Let’s consider only the tip and total_bill as values. As you can see from the output, only tip and total_bill are considered for aggregation. In this example, we used aggfunc=[‘min’] instead of the default ‘mean’.
pd.pivot_table(df,
index=['sex', 'smoker'],
values=['tip', 'total_bill'],
aggfunc=['min'])
Specify one or more aggregate functions
So far, we used only one aggregate function (mean or min). But, it is also possible to use more than one aggregate function. Let’s see it in the code.
In the below example, we used min, max, mean aggregate functions on tip and total_bill. If we are dealing with more than one aggregate function, we need to pass it as key-value pairs as you see in the below examples where the key will be the column name and the value will be a list of aggregate function names.
pd.pivot_table(df,
index=['sex', 'smoker'],
values=['tip', 'total_bill'],
aggfunc={'tip': ['min', 'max'],
'total_bill': ['min', 'max', 'mean']})
Specify one or more columns to break down the aggregation
If we want the aggregate function to be broken down based on another column, you need to pass the column names to columns parameters.

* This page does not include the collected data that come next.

(** * AIMCR reviews: risk aggregation and report layout

    Shallow embedding of the two programs of the repository,
    [json_to_pdf_longtable.py] (report generator) and [streamlit_app.py]
    (interactive form), and the properties of the specification checked
    against them.

    Both programs work on values produced by [json.load]: the embedding
    therefore starts with a small model of dynamically typed Python values,
    of the exceptions the builtins raise and of the few builtins the two
    programs call. *)

From Stdlib Require Import ZArith NArith List Bool Lia String Ascii DecimalString.
From Stdlib Require QArith.
Import ListNotations.
Local Open Scope Z_scope.
Set Warnings "-register-all".

(* ================================================================== *)
(** ** Python values *)
(* ================================================================== *)

(** A Python [str] is a sequence of Unicode code points; [len] counts code
    points, not bytes. *)
Definition pystr := list N.

(** ASCII literals of the source are written as Rocq strings. *)
Definition lit (s : string) : pystr := map N_of_ascii (list_ascii_of_string s).

(** The three non-ASCII characters that occur in literals of the source. *)
Definition EM_DASH : pystr := [8212%N].          (* U+2014 *)
Definition DOWN_ARROW : pystr := [8595%N].       (* U+2193 *)
Definition RIGHT_POINTER : pystr := [9658%N].    (* U+25BA *)

Fixpoint str_eqb (s t : pystr) : bool :=
  match s, t with
  | [], [] => true
  | c :: s', d :: t' => N.eqb c d && str_eqb s' t'
  | _, _ => false
  end.

(** A Python [float]: not-a-number, an infinity, or the finite value
    [m * 2 ^ e].  Every IEEE double is of this form. *)
Inductive pyfloat :=
| FNan
| FInf (negative : bool)
| FFin (m e : Z).

(** The values [json.load] can return. A [dict] keeps its insertion order and
    has string keys. *)
Inductive pyval :=
| PNone
| PBool (b : bool)
| PInt (z : Z)
| PFloat (f : pyfloat)
| PStr (s : pystr)
| PList (l : list pyval)
| PDict (d : list (pystr * pyval)).

(** The exceptions raised by the modelled builtins. *)
Inductive exc :=
| KeyError
| AttributeError
| TypeError
| ValueError
| OverflowError
| IndexError
| FileNotFoundError
| NotADirectoryError
| IsADirectoryError
| StreamlitAPIException.
(** * Authentication core of the marketplace backend

    A shallow embedding of the credential hasher (utils/password), the
    authentication service (services/auth-service), the user service
    (services/user-service) over the [User] table of the migration, and the
    two authentication routes (routes/auth), followed by the properties
    established about them.

    JavaScript strings are sequences of UTF-16 code units, typed arrays are
    lists of bytes, a promise that rejects (or a statement that throws) is an
    abrupt completion, and every call that leaves the JavaScript heap (the
    database, the random source, the clock, WebCrypto, the JWT signer) is an
    explicit effect of the program, interpreted against a world. *)

From Stdlib Require Import Strings.String Strings.Ascii Strings.Byte.
From Stdlib Require Import List Bool Arith NArith ZArith Lia.
Import ListNotations.

Set Implicit Arguments.

(* ===================================================================== *)
(** * Part I: the embedding *)
(* ===================================================================== *)

(** ** JavaScript values used by the code *)

(** A string is its sequence of UTF-16 code units. *)
Definition jsstring := list N.

(** A string literal of the source (ASCII only). *)
Definition lit (s : string) : jsstring :=
  map N_of_ascii (list_ascii_of_string s).
(** * Custody state machine of the supply-chain backend

    A shallow embedding of [backend/routes/product_routes.py]: the status
    tables, [status_index], and the three views that write to the store
    ([create_product], [explicit_custody_transfer], [delete_product]),
    followed by the properties of the transition pipeline. *)

From Stdlib Require Import Ascii.
From stdpp Require Import gmap strings list fin_maps.

Open Scope string_scope.

(** ** Status and role tables (module level constants) *)

Definition STATUS_ORDER : list string :=
  ["Created"; "ReadyForShipping"; "Shipped"; "InTransit";
   "DeliveredToRetailer"; "AvailableForSale"; "Sold"; "Recalled"].

Definition ROLE_ALLOWED : gmap string (list string) :=
  <["manufacturer" := ["Created"; "ReadyForShipping"]]>
  (<["distributor" := ["Shipped"; "InTransit"; "DeliveredToRetailer"]]>
  (<["retailer" := ["AvailableForSale"; "Sold"]]> ∅)).

Definition NEXT_ROLE_MAP : gmap string string :=
  <["ReadyForShipping" := "distributor"]>
  (<["DeliveredToRetailer" := "retailer"]> ∅).

Definition DISTRIBUTOR_SEQUENCE_MAP : gmap string string :=
  <["InTransit" := "Shipped"]>
  (<["DeliveredToRetailer" := "InTransit"]> ∅).

(** [list.index(s)]: position of the first occurrence, [None] where Python
    raises [ValueError]. *)
Fixpoint list_index (s : string) (l : list string) : option nat :=
  match l with
  | [] => None
  | x :: l' => if bool_decide (x = s) then Some 0 else S <$> list_index s l'
  end.

(** [status_index]: the [ValueError] of [list.index] is turned into [None]. *)
Definition status_index (s : string) : option nat := list_index s STATUS_ORDER.

(** [a <= b] on the results of [status_index].  Python 3 has no order between
    an [int] and [None]: the comparison raises [TypeError], rendered here as
    [None]. *)
Definition py_le (a b : option nat) : option bool :=
  match a, b with
  | Some x, Some y => Some (x <=? y)%nat
  | _, _ => None
  end.

(** Truth value of an optional JSON string: [None] and the empty string are
    falsy. *)
Definition truthy (o : option string) : bool :=
  match o with
  | Some s => negb (bool_decide (s = ""))
  | None => false
  end.

(** ** Rows of the store ([models.Product], [models.User], [models.History]) *)

Record Product := mkProduct {
  product_id : string;
  name : string;
  owner : string;
  custodian : string;
  description : string;
  current_status : string
}.

Record User := mkUser {
  username : string;
  user_role : string
}.

(** Outcome of [Blockchain.add_block]: the block it returns, or the exception
    it raises; either way with the ledger as the call left it. *)
Inductive AddResult (Blockchain Block : Type) :=
| Appended (bc' : Blockchain) (block : Block)
| Raised (bc' : Blockchain) (exn : string).
Arguments Appended {Blockchain Block} bc' block.
Arguments Raised {Blockchain Block} bc' exn.

Definition ledger_after {Blockchain Block} (r : AddResult Blockchain Block) : Blockchain :=
  match r with Appended bc' _ => bc' | Raised bc' _ => bc' end.

Definition block_info {Blockchain Block} (r : AddResult Blockchain Block) : option Block :=
  match r with Appended _ b => Some b | Raised _ _ => None end.

Section Routes.

(** Coordinates are JSON values that the views only store, test against
    [None] and format into an f-string: [py_str] is that formatting. *)
Context {Coord : Type} (py_str : Coord → string).

(** Values of [now_ts()]. *)
Context {Timestamp : Type}.

(** The ledger object kept in [current_app.config], its blocks and its
    [add_block] method ([blockchain.py]); the payload is the dict literal
    the view passes. *)
Context {Blockchain Block : Type}.
Context (add_block : Blockchain → gmap string string → AddResult Blockchain Block).

Record History := mkHistory {
  h_product_id : string;
  h_status : string;
  h_by_who : string;
  h_timestamp : option Timestamp;
  h_latitude : option Coord;
  h_longitude : option Coord
}.

Record Db := mkDb {
  products : list Product;
  users : list User;
  history : list History
}.

(** JSON body of [POST /api/products/update], by the names of the locals
    that receive its fields. *)
Record UpdateData := mkUpdateData {
  pid : option string;
  new_status : option string;
  transfer_to : option string;
  lat : option Coord;
  lon : option Coord
}.

(** JSON body of [POST /api/products/]. *)
Record CreateData := mkCreateData {
  c_name : option string;
  c_description : option string;
  c_latitude : option Coord;
  c_longitude : option Coord
}.

(** What a view hands back: a JSON body with its HTTP code, or an exception
    that leaves the view. *)
Inductive Body :=
| ErrorBody (msg : string)
| UpdateBody (p : Product) (block : option Block)
| CreateBody (p : Product) (block : Block)
| DeleteBody (id : string) (block : option Block).

Inductive Response :=
| Json (body : Body) (code : nat)
| Unhandled (exn : string).

Definition error (msg : string) (code : nat) : Response := Json (ErrorBody msg) code.
(** * web-doc-fetcher: a shallow embedding of [web_processor.process_document]

    The program is one Python function, [process_document], that
    - fetches a start page with a time-bounded retry loop,
    - collects the anchors of a link-source element, resolves them against the
      start URL, strips fragments, keeps the ones under the parent directory
      of the start URL and removes duplicates (first occurrence wins),
    - fetches every kept link with the same retry loop, picks a main-content
      element, converts it to Markdown and writes it under a directory tree
      that mirrors the URL paths, never reusing an existing file name.

    Modelling conventions.
    - A Python [str] is a Rocq [string]; one [ascii] is one code point, so the
      model of the run covers text whose code points are below 256
      (Latin-1).  The character classes and case mapping of [Str] are
      Python's on that range.  A decoded page is a list of code points of
      any size, and the sanitization of file names is also given on such
      lists, with Python's case mapping and character classes on all of
      Unicode ([Unicode]).
    - [urllib.parse], [posixpath] ([os.path] on POSIX) and the UTF-8 decoder
      are transcribed from CPython 3.11.
    - Exceptions that the program does not catch are values of [result].
    - The clock, the files and what the run does to the outside are explicit
      state ([World]).  Time is a rational number of seconds, and only
      requests and sleeps take time.  The outcomes of the HTTP requests and
      the draws of [random.uniform] are given by a list, consumed in order;
      a run that needs more outcomes than the list holds is stuck ([None]).
      An outcome is a response, a [RequestException], or an exception of
      another class, which the program does not catch.
    - The HTML parser, the removal of elements and the Markdown converter
      are parameters, and so is the answer of the operating system when a
      file is opened for writing.  Creating a directory always succeeds,
      and a directory is not a path that [os.path.exists] finds: the model
      covers the runs in which no output file has the name of a
      directory. *)

From Stdlib Require Import String Ascii List ZArith NArith QArith Lia Lqa Bool.
From Stdlib Require Import DecimalString DecimalNat.
From stdpp Require Import base decidable option list gmap strings.
(** * Retrieval subsystem of the document question-answering service

    A shallow embedding of the retrieval code of the repository
    (chunker, embedding gateway, vector index clients, request handler)
    and the properties of its design document that can be settled on it.

    Python [int] is [Z]; [str] is [string]; a [dict] with string keys is a
    [gmap string _]; an exception is a value of [exn] carried by [result]. *)

From Stdlib Require Import ZArith Lia Ascii String.
From stdpp Require Import base tactics option list strings gmap pretty.

Local Open Scope Z_scope.

(** ** Exceptions *)

Inductive exn : Type :=
| ValueError (msg : string)
| AssertionError
| IndexError
| KeyError (key : string)
| FileNotFoundError (path : string)
| RuntimeError (msg : string)
| HTTPException (status_code : Z) (detail : string)
| RemoteError (msg : string).

Inductive result (A : Type) : Type :=
| Ok (a : A)
| Raise (e : exn).
Arguments Ok {A} a.
Arguments Raise {A} e.

(** [x ← r; k] runs [k] on the value of [r] and propagates what [r] raised. *)
#[global] Instance result_bind : MBind result := λ A B k r,
  match r with
  | Ok a => k a
  | Raise e => Raise e
  end.
#[global] Instance result_ret : MRet result := λ A a, Ok a.

Definition is_ok {A} (r : result A) : bool :=
  match r with Ok _ => true | Raise _ => false end.

Definition len {A} (l : list A) : Z := Z.of_nat (length l).

(** A loop that appends the value of each step to a list and stops at the
    first step that raises. *)
Fixpoint collect {A} (steps : list (result A)) : result (list A) :=
  match steps with
  | [] => Ok []
  | t :: ts =>
      match t with
      | Raise e => Raise e
      | Ok a =>
          match collect ts with
          | Raise e => Raise e
          | Ok rest => Ok (a :: rest)
          end
      end
  end.
(** The object returned by [import_pipeline]; the handlers read [.code]. *)
Record Pipeline : Type := mkPipeline { code : string }.

(** What the operator types at a yes/no prompt. *)
Inductive reply : Type :=
| Yes
| No
| Enter
| Eof.

(** Observable events of a command run, in the order they happen. *)
Inductive event : Type :=
| Echo (err : bool) (msg : string)
| EchoPipelines (ps : list PipelineInfo)
| Confirm (text : string) (r : reply)
| SaveConfig (c : Config)
| ImportPipeline (path : string)
| GetWorkspace (slug token : string)
| GetPipelines
| GetPipeline (code : string)
| CreatePipeline (code : string)
| UploadPipeline (path : string) (files : list string) (returned : option Z).

Definition is_remote_call (e : event) : bool :=
  match e with
  | GetWorkspace _ _ | GetPipelines | GetPipeline _
  | CreatePipeline _ | UploadPipeline _ _ _ => true
  | _ => false
  end.

Definition is_create (e : event) : bool :=
  match e with CreatePipeline _ => true | _ => false end.

Definition is_upload (e : event) : bool :=
  match e with UploadPipeline _ _ _ => true | _ => false end.

Definition is_confirm (e : event) : bool :=
  match e with Confirm _ _ => true | _ => false end.

Definition is_save (e : event) : bool :=
  match e with SaveConfig _ => true | _ => false end.

Definition count (p : event -> bool) (t : list event) : nat :=
  length (filter p t).

(** ** Text helpers *)

(** Python [str] on an integer. *)
Definition str_int (n : Z) : string := NilZero.string_of_int (Z.to_int n).

(** Python [str] on a boolean. *)
Definition str_bool (b : bool) : string := if b then "True" else "False".

(** Python truthiness of [d.get("number")]: [None] and [0] are false. *)
Definition truthy (v : option Z) : bool :=
  match v with
  | Some n => negb (Z.eqb n 0)
  | None => false
  end.

(** Python [str] on what [d.get("number")] returns. *)
Definition str_value (v : option Z) : string :=
  match v with
  | Some n => str_int n
  | None => "None"
  end.

Definition esc : string := String (ascii_of_nat 27) "".
Definition newline : string := String (ascii_of_nat 10) "".

(** [click.style(s, bold=True)] *)
Definition style_bold (s : string) : string :=
  esc ++ "[1m" ++ s ++ esc ++ "[0m".
Lemma declined_report_untouched_witness :
  Runtests.resolve_consent None (Runtests.start ["no thanks"] Py.PNone)
  = (Py.Ok false,
     {| Runtests.stdin := []; Runtests.data := Py.PNone;
        Runtests.trace := [Runtests.Input Runtests.question] |}) /\
  Runtests.upload_json_report Py.insertion_order
    (Runtests.always Runtests.accepted) Runtests.no_repr
    None (Runtests.start ["no thanks"] Py.PNone)
  = (Py.Ok tt,
     {| Runtests.stdin := []; Runtests.data := Py.PNone;
        Runtests.trace := [Runtests.Input Runtests.question] |}).
Proof.
  split; [reflexivity|].
  apply (declined_report_untouched Py.insertion_order
           (Runtests.always Runtests.accepted) Runtests.no_repr
           None (Runtests.start ["no thanks"] Py.PNone)).
  reflexivity.
Defined.


(* ================================================================== *)
(** ** The server's answer *)

Section Answer.
Import PyStr Py Runtests.
Variable order : set_order.
Variable network : string -> pyval -> result response.
Variable repr : pyval -> string.

#[local] Abbreviation upload := (upload_json_report order network repr).

(** What is made of the answer never touches [data]. *)
Lemma show_outcome_data (r : response) (w : world) :
  data (snd (show_outcome repr r w)) = data w.
Proof.
  unfold show_outcome.
  destruct (status_code r =? 200)%Z; [|reflexivity].
  cbv [bind lift response_json].
  destruct (json r) as [body|]; [|reflexivity].
  destruct (get_default "url" (PStr REPORT_URL) body); reflexivity.
Qed.

(** The call gets as far as the server, which answers [r]: consent is
    given, [data] is a dict whose "warnings" can be made unique, and the
    request for the rewritten report is answered. *)
Variables (report : option bool) (w w1 : world).
Variables (kvs : dict pyval) (ws u : pyval) (r : response).
Hypothesis consent : resolve_consent report w = (Ok true, w1).
Hypothesis report_dict : data w1 = PDict kvs.
Hypothesis has_warnings : dict_get "warnings" kvs = Some ws.
Hypothesis warnings_unique : unique_warnings order ws = Ok u.
Hypothesis answered :
  network post_url (PDict (dict_set "warnings" u kvs)) = Ok r.

Lemma upload_answered :
  upload report w =
  show_outcome repr r (posted w1 (PDict (dict_set "warnings" u kvs))).
Proof.
  rewrite upload_eq, consent.
  rewrite (submit_sends order network repr w1 kvs ws u
             report_dict has_warnings warnings_unique).
  now rewrite answered.
Qed.

(** C4, as amended: when the status is not 200 the call returns normally
    after printing two lines, the fixed text that names the report host
    and the reason phrase of the answer; the status is not printed. *)
Theorem failure_shows_reason :
  status_code r <> 200%Z ->
  upload report w =
  (Ok tt,
   {| stdin := stdin w1;
      data := PDict (dict_set "warnings" u kvs);
      trace := trace w1 ++
               [Post post_url (PDict (dict_set "warnings" u kvs));
                Print failure_message;
                Print (reason r)] |}) /\
  contains REPORT_URL (console (trace (snd (upload report w)))) = true /\
  contains (reason r) (console (trace (snd (upload report w)))) = true.
Proof.
  intros Hs.
  assert (E : upload report w =
              (Ok tt,
               {| stdin := stdin w1;
                  data := PDict (dict_set "warnings" u kvs);
                  trace := trace w1 ++
                           [Post post_url (PDict (dict_set "warnings" u kvs));
                            Print failure_message;
                            Print (reason r)] |})).
  { rewrite upload_answered. unfold show_outcome.
    destruct (Z.eqb_spec (status_code r) 200) as [E|_]; [contradiction|].
    cbv [bind print emit posted]. cbn [stdin data trace].
    now rewrite <- !app_assoc. }
  split; [exact E|].
  rewrite E. cbn [snd trace]. rewrite console_app. cbn [console].
  split; apply contains_spec.
  - exists (console (trace w1) ++ "Error: Could not sent a test report to ")%string,
      ("." ++ newline ++ reason r ++ newline ++ "")%string.
    now rewrite append_assoc.
  - exists (console (trace w1) ++ failure_message ++ newline)%string,
      (newline ++ "")%string.
    now rewrite !append_assoc.
Qed.

(** C5, as amended: when the status is 200 and the body does not parse,
    the error of [response.json()] leaves the call and nothing is
    printed. *)
Theorem garbled_success_raises :
  status_code r = 200%Z ->
  json r = None ->
  upload report w =
  (Raise JSONDecodeError, posted w1 (PDict (dict_set "warnings" u kvs))) /\
  printed (trace (snd (upload report w))) = printed (trace w1).
Proof.
  intros Hs Hj.
  assert (E : upload report w =
              (Raise JSONDecodeError,
               posted w1 (PDict (dict_set "warnings" u kvs)))).
  { rewrite upload_answered. unfold show_outcome.
    rewrite Hs. cbv [bind lift response_json]. now rewrite Hj. }
  split; [exact E|].
  rewrite E. cbn [snd posted trace].
  rewrite printed_app. cbn. apply app_nil_r.
Qed.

In the below example, we are grouping on sex column (Male Vs. Female) with aggregate function sum applied on tip and total_bill. And then, we are breaking down this based on whether the person is a smoker or not. We achieve this we passed columns=’smoker’. Note that you can also list column names.
pd.pivot_table(df,
index='sex',
values=['tip', 'total_bill'],
aggfunc='sum',
columns='smoker')
Add totals with margins and margins_name
By setting margins=True, we can display the totals. And the default value of the row is ‘All’. We can change it to a more meaningful name.
In the below example, we grouped the data based on the day of the week and then took the sum of tip and total_bill. We are setting margins to True and used Totals instead of the default ‘All’.
pd.pivot_table(df,
index='day',
values=['tip', 'total_bill'],
aggfunc='sum',
margins=True,
margins_name='Totals')
Specify the value to fill null values
If the output of the pivot table consists of NaN (or missing values), you can fill those missing values with the value specified in the fill_value parameter.
We don’t have any missing values in the tips dataset. Let’s use the planets dataset from the seaborn library. There are a lot of missing values in the result.
df = sns.load_dataset('planets')
pd.pivot_table(df, index='method')
We can fill the missing values by passing the fill_value parameter. In the below example, by passing fill_value=0, we filled missing values with zero.
pd.pivot_table(df, index='method', fill_value=0)
Flag to keep/remove missing values
By setting dropna=True, the column whose values are all NaN is ignored from the pivot table. It is the default behavior.
pd.pivot_table(df, index='method', dropna=True)
Summary
In this article, we covered Pandas pivot_table() in great detail with examples. I hope you can now use Pandas pivot tables without any difficulty.